Un conflicto entre vecinos en Guangzhou, al sur de China, escaló a niveles inusuales luego de que dos residentes recurrieran a una estrategia de hostigamiento basada en sonidos “paranormales” para incomodar a un tercero, de acuerdo con información difundida por el South China Morning Post.
Los involucrados, identificados únicamente por los apellidos Lu y Li, mantuvieron una disputa con otro habitante del edificio, cuyo origen no fue precisado. Como parte de la confrontación, ambos colocaron un altavoz contra la pared compartida y comenzaron a reproducir audios con efectos de fantasmas de forma constante.
El ruido se extendía por más de diez horas diarias, afectando no solo al vecino objetivo, sino también a otros residentes.

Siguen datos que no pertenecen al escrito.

(* ===== verification/PerfReader.v ===== *)
(** * Reading the perf buffers of the eBPF driver: [libscap/scap_bpf.h]

    The kernel puts the frames of the probe in a perf buffer per CPU, as records of type
    sample, and notes of lost samples between them.  libscap reads the buffer through a
    double mapping ([perf_event_mmap]), so that a record that wraps is contiguous.
    [perf_device] is the instance of [LiveDevice] with which [scap_next_live] runs when
    the handle is one of the eBPF driver. *)

From Stdlib Require Import ZArith Lia List Bool.
From Stdlib Require Import Strings.Byte.
From stdpp Require Import base tactics list numbers option.
From S2P Require Import Prelude Bytes EventDefs Ring RingSpec Reader.
Import ListNotations.
Local Open Scope Z_scope.

Definition PERF_RECORD_LOST : Z := 2.
Definition PERF_RECORD_SAMPLE : Z := 9.
(** The offset of [data] in [struct perf_event_sample]. *)
Definition PERF_SAMPLE_DATA : Z := 12.

(** [struct perf_event_mmap_page] *)
Record perf_event_mmap_page : Type := mk_page {
  data_head : Z;
  data_tail : Z;
  data_size : Z }.

(** The device of the eBPF driver; [pd_next] is the offset of [m_sn_next_event] from the
    start of the data. *)
Record perf_device : Type := mk_pdev {
  pd_page : perf_event_mmap_page;
  pd_data : mem;
  pd_lastreadsize : Z;
  pd_next : Z;
  pd_len : Z;
  m_evt_lost : Z }.

(** [n] bytes at an offset of the double mapping. *)
Definition dread (size : Z) (m : mem) (a : Z) (n : nat) : list byte :=
  map (fun i => m ((a + Z.of_nat i) mod size)) (seq 0 n).

Definition pd_read (d : perf_device) (a : Z) (n : nat) : list byte :=
  dread (data_size (pd_page d)) (pd_data d) a n.

(** [struct perf_event_header] and [struct perf_lost_sample] *)
Definition pe_type (d : perf_device) (p : Z) : Z := le_val (pd_read d p 4).
Definition pe_size (d : perf_device) (p : Z) : Z := le_val (pd_read d (p + 6) 2).
Definition pe_lost (d : perf_device) (p : Z) : Z := le_val (pd_read d (p + 16) 8).

Definition set_cursor (d : perf_device) (next len : Z) : perf_device :=
  mk_pdev (pd_page d) (pd_data d) (pd_lastreadsize d) next len (m_evt_lost d).
Definition add_lost (d : perf_device) (n : Z) : perf_device :=
  mk_pdev (pd_page d) (pd_data d) (pd_lastreadsize d) (pd_next d) (pd_len d) (u64 (m_evt_lost d + n)).

(** [scap_bpf_evt_from_perf_sample] *)
Definition scap_bpf_evt_from_perf_sample (p : Z) : Z := p + PERF_SAMPLE_DATA.

(** [scap_bpf_get_buf_pointers]: the number of bytes to read. *)
Definition scap_bpf_get_buf_pointers (h : perf_event_mmap_page) : Z * Z * Z :=
  let begin := data_tail h mod data_size h in
  let end_ := data_head h mod data_size h in
  (data_head h, data_tail h,
   if end_ <? begin then u64 (data_size h - begin + end_) else end_ - begin).

(** The end of the record at [begin]. *)
Definition perf_next (size begin esize : Z) : Z :=
  if size <? begin + esize then begin + esize - size
  else if begin + esize =? size then 0
  else begin + esize.

(** [scap_bpf_advance_to_evt], with [turns] turns of its loop; when no sample is left the
    cursor keeps its place. *)
Fixpoint scap_bpf_advance_to_evt (turns : nat) (d : perf_device) (skip_current : bool)
    (begin len : Z) : option perf_device :=
  match turns with
  | O => None
  | S turns' =>
      if len =? 0 then Some (set_cursor d (pd_next d) 0)
      else
        let esize := pe_size d begin in
        let step d skip :=
          scap_bpf_advance_to_evt turns' d skip (perf_next (data_size (pd_page d)) begin esize)
            (u32 (len - esize)) in
        if pe_type d begin =? PERF_RECORD_SAMPLE then
          if skip_current then step d false else Some (set_cursor d begin len)
        else if pe_type d begin =? PERF_RECORD_LOST then step (add_lost d (pe_lost d begin)) skip_current
        else step d skip_current
  end.

(** Each record takes at least one byte. *)
Definition advance_turns (len : Z) : nat := S (Z.to_nat len).

(** [scap_bpf_advance_tail] *)
Definition scap_bpf_advance_tail (d : perf_device) : perf_device :=
  let h := pd_page d in
  mk_pdev (mk_page (data_head h) (u64 (data_tail h + pd_lastreadsize d)) (data_size h)) (pd_data d) 0
    (pd_next d) (pd_len d) (m_evt_lost d).

(** [scap_bpf_readbuf] *)
Definition scap_bpf_readbuf (d : perf_device) : option perf_device :=
  let '(_, tail, read_size) := scap_bpf_get_buf_pointers (pd_page d) in
  let d := mk_pdev (pd_page d) (pd_data d) (u32 read_size) (pd_next d) (pd_len d) (m_evt_lost d) in
  let len := u32 read_size in
  scap_bpf_advance_to_evt (advance_turns len) d false (tail mod data_size (pd_page d)) len.

#[export] Instance perf_live_device : LiveDevice perf_device := {
  dv_len := pd_len;
  dv_lastread := pd_lastreadsize;
  dv_event d := scap_bpf_evt_from_perf_sample (pd_next d);
  dv_ts d pe := le_val (pd_read d pe 8);
  dv_evt_len d pe := le_val (pd_read d (pe + 16) 4);
  dv_bytes d pe n := pd_read d pe n;
  dv_advance_tail := scap_bpf_advance_tail;
  dv_consume d pe := scap_bpf_advance_to_evt (advance_turns (pd_len d)) d true (pd_next d) (pd_len d);
  dv_readbuf := scap_bpf_readbuf;
  dv_used d := snd (scap_bpf_get_buf_pointers (pd_page d)) }.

Entre ellos, un padre de familia denunció que su hijo no podía concentrarse en la preparación de su examen de ingreso a la universidad debido a la perturbación continua.
Aunque el volumen de los sonidos se mantenía dentro de los límites legales establecidos, lo que inicialmente impidió una sanción inmediata, los afectados acudieron a instancias judiciales al argumentar que se trataba de una acción deliberada de hostigamiento.
Tras analizar el caso, un tribunal ordenó la suspensión inmediata de la reproducción de los audios, el retiro del equipo utilizado y la eliminación de las grabaciones. Asimismo, uno de los implicados se comprometió a no reincidir en este tipo de conductas.
El episodio generó reacciones en redes sociales chinas, donde usuarios comentaron el carácter inusual del conflicto y cuestionaron qué tipo de desacuerdo podría derivar en una práctica de este tipo durante periodos prolongados.